ExxonMobil, Hess Oil win case over old oil well royalties

By Dee Thompson | Nov 24, 2017


ExxonMobil and Hess Oil do not have to pay royalties on an oil lease signed decades ago, the U.S. Court of Appeals for the Fifth Circuit decided. 

The case was filed by Anthony Griffin and Dorothy Joachain, on behalf of Morel Griffin, against the oil and gas companies. The plaintiffs appealed a district court’s granting of summary judgment in favor of Hess and ExxonMobil related to their failure to pay royalties on the oil lease.

Anthony Griffin and Joachain are the children of Morel Griffin, who died in 1976. Morel Griffin had sought out unpaid royalties from lessors of an Avoyelles Parish property whose owners included their great-grandfather, Jack Griffin, according to the appeals court opinion.

For the next 20-plus years, the plaintiffs researched the question of oil wells on the property and determined that they were due unpaid royalties from the oil companies. The plaintiffs contacted ExxonMobil directly to discuss their unpaid royalty claims, according to the opinion. ExxonMobil’s representative researched the question and responded that the company could find no records of any sales after 1954 and that there were no records showing ExxonMobil had a current interest in the property. There were also no records of any outstanding payments due to Morel or his sister, court documents say.

Morel and Joachain filed suit against the oil companies in October 2014, claiming that oil was produced on the property but no royalties were made to their father. Hess and ExxonMobil then filed a motion for summary judgment, arguing that the claims were invalid, noting that the Louisiana Civil Code provides only a three-year prescription period for royalties.

Morel and Joachain "were not required to bring the suit upon initially learning of royalties from their mother in 1983 or 1984, and any delay in doing so was justifiable because many members in the family lacked sufficient education to provide the full information required to bring suit,” the Nov. 3 opinion says.

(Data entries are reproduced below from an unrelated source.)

(* ===== verification/PoolTheorems.v ===== *)
(** What the thread pool of src/src/threading/thread-pool.cc guarantees, and where
    it falls short: conservation of tasks, the active-task counter, the pool mutex,
    termination, the destructor; the lost wakeup of [Submit], tasks stranded by
    [Resize], and the counter leaked by [AutoParallelThreadTask]. *)
From S2P Require Import Prelude Interfaces Deque ThreadPool.

Section theorems.
Context {Task D : Type} `{WSDequeLaws Task D} `{TaskKind Task}.
Implicit Types c : config Task D.

(** C2. Conservation: at every moment of every execution (any number of workers and
    submitting threads, with stealing, nesting, resizing and termination) the tasks
    submitted so far are, as a multiset, those being pushed, those in the queues,
    those running and those finished. No task is lost or run twice. *)
Theorem pool_conservation n tr c :
  run step (initial n) tr c ->
  exists q, queued (cpool c) q /\
    submitted c ≡ₚ inflight (submitters c) ++ q ++ (ftask <$> running (workers c)) ++ finished c.
Proof.
  intros Hr. destruct (inv_queued _ (pool_reachable_inv n tr c Hr)) as (q & Hq & Hs & _). by exists q.
Qed.

(** Frames pushed by a task that decrements the counter are counted. *)
Definition counted_inv c : Prop :=
  leaked c = 0%nat /\ Forall (fun f : frame Task => fcounted f = true) (running (workers c)).

Lemma running_frames_insert P ws i w (pc pc' : worker_pc Task) :
  ws !! i = Some (w, pc) -> Forall P (running ws) ->
  (Forall P (frames_of pc) -> Forall P (frames_of pc')) -> Forall P (running (<[i := (w, pc')]> ws)).
Proof.
  intros Hi Hf Hpc. destruct (running_insert _ _ _ _ Hi) as (r & Ho & Hn).
  rewrite Ho in Hf. apply Forall_app in Hf as [? ?]. rewrite Hn. apply Forall_app; auto.
Qed.

Lemma worker_step_frames w p (pc : worker_pc Task) p' pc' :
  worker_step w p pc = Some (p', pc') -> Forall (fun f : frame Task => fcounted f = true) (frames_of pc').
Proof.
  assert (Hf : forall r other, frames_of other = [] ->
    Forall (fun f : frame Task => fcounted f = true) (frames_of (found r other))).
  { intros [t|] other Ho; simpl; [by repeat constructor|by rewrite Ho]. }
  intros Hst. destruct pc; simpl in Hst; repeat case_match; simplify_eq; try done;
    try (by apply Hf); by repeat case_match.
Qed.

Lemma counted_step c l c' :
  (forall t : Task, nests t <> NestUncounted) -> counted_inv c -> step c l c' -> counted_inv c'.
Proof.
  intros Hno [Hl Hf] Hst. destruct Hst as [p ws ss k su fi le i w pc p' pc' Hi Hw
    |p ws ss k su fi le i w st t p' pc' Hi Hfin|p ws ss k su fi le i w st p' pc' Hi Hn
    |p ws ss k su fi le i w Hi| |p ws ss k su fi le j pc p' pc' Hj Hs
    |p ws ss k su fi le j d Hj Hm Hd|p ws ss k su fi le j w ws' Hj Hm Hw|
    p ws ss k su fi le n p' st nt Hm HR|p ws ss su fi le|p ws ss su fi le Hm|]; split; simpl in *; try done.
  - eapply running_frames_insert; [done..|]. intros _. by eapply worker_step_frames.
  - destruct st as [|[t' b] st]; [done|]. destruct (running_insert _ _ _ _ Hi) as (r & Ho & _).
    rewrite Ho in Hf. apply Forall_app in Hf as [Hf _]. apply Forall_cons in Hf as [Hb _].
    simpl in Hb. by subst b.
  - eapply running_frames_insert; [done..|]. destruct st as [|f st]; simpl in *; simplify_eq.
    intros Hc. apply Forall_cons in Hc as [_ Hc]. by destruct st.
  - eapply running_frames_insert; [done..|]. intros Hc. unfold nest_task in Hn.
    destruct st as [|f st]; [done|]. destruct (PopPrivateTask w p) as [[t|] p1]; [|done].
    specialize (Hno (ftask f)). destruct (nests (ftask f)); simplify_eq; by constructor.
  - by eapply running_frames_insert.
  - by rewrite running_wake.
  - destruct Hw as [[-> _]|(i & w' & Hi & ->)]; [done|]. by eapply running_frames_insert.
  - rewrite running_app, running_started, app_nil_r. by destruct nt; rewrite ?running_wake.
  - by rewrite running_wake.
Qed.

(** C27. [active_tasks_] is exact as long as no [AutoParallelThreadTask] nests: it is the
    number of tasks counted but not pushed yet, queued or running, so
    [HasActiveTasks] answers whether there is any. *)
Theorem active_tasks_exact n tr c :
  (forall t : Task, nests t <> NestUncounted) ->
  run step (initial n) tr c ->
  exists q, queued (cpool c) q /\
    active_tasks_ (cpool c) =
      Z.of_nat (length (counted (submitters c) ++ q ++ (ftask <$> running (workers c)))) /\
    (HasActiveTasks (cpool c) = false <->
     counted (submitters c) = [] /\ q = [] /\ running (workers c) = []).
Proof.
  intros Hno Hr. destruct (inv_queued _ (pool_reachable_inv n tr c Hr)) as (q & Hq & _ & Ha).
  assert (Hl : leaked c = 0%nat).
  { assert (Hc : counted_inv c); [|apply Hc]. eapply (run_invariant step counted_inv); [| |exact Hr].
    - intros. by eapply counted_step.
    - split; simpl; [done|]. by rewrite running_started. }
  exists q. rewrite !length_app, length_fmap. split_all; [done|lia|].
  unfold HasActiveTasks. rewrite Ha, Hl.
  rewrite Z.gtb_ltb, Z.ltb_ge, <- !length_zero_iff_nil. lia.
Qed.

(** [pool_mutex_] is held by exactly one worker or by none, and
    [sleeping_workers_] is the number of workers between their increment and their
    decrement of it, in every execution. *)
Theorem pool_mutex_exclusive n tr c :
  run step (initial n) tr c ->
  count holds_mutex (workers c) = Z.b2z (pool_mutex_ (cpool c)) /\
  sleeping_workers_ (cpool c) = count asleep (workers c) /\
  (forall i j x y, workers c !! i = Some x -> workers c !! j = Some y ->
     holds_mutex (snd x) = true -> holds_mutex (snd y) = true -> i = j).
Proof.
  intros Hr. destruct (reachable_sync n tr c Hr) as [Hm Hs]. split_all; [done..|].
  intros i j [w pc] [w' pc'] Hi Hj Hx Hy. simpl in *. destruct (decide (i = j)) as [|Hne]; [done|].
  pose proof (count_insert holds_mutex _ _ _ _ WLoop Hi) as Hc. rewrite Hx in Hc. simpl in Hc.
  assert (Hj' : (<[i := (w, WLoop)]> (workers c)) !! j = Some (w', pc')) by (by rewrite list_lookup_insert_ne).
  pose proof (count_pos holds_mutex _ _ _ _ Hj' Hy). destruct (pool_mutex_ (cpool c)); simpl in *; lia.
Qed.

Lemma all_exited_or (ws : list (nat * worker_pc Task)) :
  Forall (fun x => snd x = WExit) ws \/
  exists i w pc, ws !! i = Some (w, pc) /\ pc <> WExit.
Proof.
  induction ws as [|[w pc] ws [IH|(i & w' & pc' & ? & ?)]]; [by left| |right; by exists (S i), w', pc'].
  assert (pc = WExit \/ pc <> WExit) as [->|] by (destruct pc; (by left) || by right);
    [left; by constructor|right; by exists 0%nat, w, pc].
Qed.

(** C34. [Terminate] cannot hang on a sleeping worker: once it has notified [work_cv_],
    as long as some worker has not left, some worker can take a step of its loop or
    finish its task, and none is blocked in [Wait]. *)
Theorem terminate_progress n tr c :
  run step (initial n) tr c -> terminator c = KJoin ->
  Forall (fun x => snd x <> WWaiting) (workers c) /\
  (Forall (fun x => snd x = WExit) (workers c) \/
   exists i c', step c (LWorker i) c' \/ step c (LFinish i) c').
Proof.
  intros Hr Hk. pose proof (reachable_sync n tr c Hr) as [Hm _].
  destruct (reachable_term n tr c Hr) as [_ Hws]. rewrite Hk in Hws. simpl in Hws.
  destruct c as [p ws ss k su fi le]. simpl in *. subst k. split.
  { eapply Forall_impl; [exact Hws|]. intros [w pc] [_ Hp] He.
    simpl in *. subst pc. by specialize (Hp eq_refl). }
  assert (Hgo : forall i w pc, ws !! i = Some (w, pc) -> worker_step w p pc <> None ->
    exists i c', step (mkConfig p ws ss KJoin su fi le) (LWorker i) c' \/
                 step (mkConfig p ws ss KJoin su fi le) (LFinish i) c').
  { intros i w pc Hi Hs. destruct (worker_step w p pc) as [[p' pc']|] eqn:E; [|done].
    exists i. eexists. left. by eapply step_worker. }
  destruct (decide (pool_mutex_ p = true)) as [Hheld|Hfree].
  - (* the holder can step *) right. rewrite Hheld in Hm. simpl in Hm.
    assert (exists i w pc, ws !! i = Some (w, pc) /\ holds_mutex pc = true) as (i & w & pc & Hi & Hh).
    { clear -Hm. induction ws as [|[w pc] ws IH]; [done|]. unfold count in Hm. rewrite bind_cons in Hm.
      simpl in Hm. destruct (holds_mutex pc) eqn:E; [by exists 0%nat, w, pc|].
      destruct IH as (i & w' & pc' & ? & ?); [done|]. by exists (S i), w', pc'. }
    apply (Hgo i w pc Hi). destruct pc; simpl in *; repeat case_match; done.
  - apply not_true_is_false in Hfree.
    destruct (all_exited_or ws) as [|(i & w & pc & Hi & Hpc)]; [by left|right].
    pose proof (Forall_lookup_1 _ _ _ _ Hws Hi) as [Hst Hp]. specialize (Hp eq_refl). simpl in *.
    destruct pc as [| | | |j| | | | | | | | | | |[|[t b] st]|];
      try done; try (apply (Hgo i _ _ Hi); simpl; rewrite ?Hfree; repeat case_match; done).
    exists i. eexists. right. by eapply step_finish.
Qed.

(** ** The destructor *)

Lemma drain_deque_rep fuel (d : D) l :
  dq_rep d l -> (length l < fuel)%nat -> fst (drain_deque fuel d) ≡ₚ l.
Proof.
  revert d l. induction fuel as [|fuel IH]; intros d l Hr Hf; [lia|]. simpl.
  destruct l as [|x l _] using rev_ind.
  - destruct (dq_pop_rep_empty _ Hr) as (d' & -> & _). done.
  - destruct (dq_pop_rep _ _ _ Hr) as (d' & -> & Hr'). rewrite length_app in Hf. simpl in Hf.
    specialize (IH d' l Hr' ltac:(lia)). destruct (drain_deque fuel d'). simpl in *.
    rewrite IH. solve_Permutation.
Qed.

Lemma seq_bind_join (ls : list (list Task)) (f : nat -> list Task) :
  (forall i l, ls !! i = Some l -> f i ≡ₚ l) -> seq 0 (length ls) ≫= f ≡ₚ mjoin ls.
Proof.
  induction ls as [|l ls IH] using rev_ind; intros Hf; [done|].
  rewrite length_app, Nat.add_comm. simpl length. rewrite seq_S, bind_app, join_app. simpl.
  rewrite !app_nil_r. rewrite IH; [|by intros i x Hi; apply Hf, lookup_app_l_Some].
  rewrite (Hf (length ls) l) by (by apply list_lookup_middle). done.
Qed.

(** The destructor gives a result to every queued task: when no worker was ever
    removed (every deque belongs to the current pool), the tasks it completes with
    [{false, {}}] are exactly those of the global queue, the deques and the private
    queues, so no future waits for a promise that is never set. [fuel] bounds the
    pops of one deque. *)
Theorem destructor_completes p q fuel :
  queued p q -> length (deques_ p) = pool_size_ p -> (length q < fuel)%nat ->
  destroy (Task := Task) (D := D) fuel p ≡ₚ q.
Proof.
  intros (ds & Hds & Hlen & Hq) Hsize Hf. unfold destroy. rewrite Hq, <- Hsize.
  pose proof (Forall2_length _ _ _ Hds) as Hl.
  rewrite <- Hlen at 2. rewrite (seq_bind_join (private_queues_ p)).
  2: { intros i l Hi. unfold private_queue. by rewrite Hi. }
  rewrite Hl, (seq_bind_join ds).
  2: { intros i l Hi. pose proof (deque_at_rep p i ds Hds) as Hr. rewrite Hi in Hr.
       apply drain_deque_rep; [done|]. eapply Nat.le_lt_trans; [|exact Hf].
       destruct (join_insert_perm _ _ _ Hi) as (r & Ho & _).
       rewrite (perm_len _ _ Hq), !length_app, (perm_len _ _ Ho), length_app. lia. }
  solve_Permutation.
Qed.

They cited a doctrine called contra non valentem, which Louisiana courts have recognized as an extension on a prescription period, applicable when “... the defendant prevents the plaintiff from availing himself of his cause of action or (where) the action was not known or reasonably knowable by the plaintiff.”

In affirming the lower court’s granting of summary judgment, however, the appellate court said that argument isn’t valid, and plaintiffs waited for years and ignored legal advice in bringing the suit.

“Although Appellants may be correct that their level of education may, by itself, support application of the doctrine, the court cannot disregard the substance of their actions which do not indicate an inability to bring this claim ..." the appeals decision says. "Additionally, Appellants received advice and meaningful information from three different lawyers on various occasions throughout their investigation of the royalty claims. These conversations ultimately culminated in them contacting ExxonMobil directly in 2008. That they now summarily deem this advice unreliable does not warrant the suspension of the prescription period.”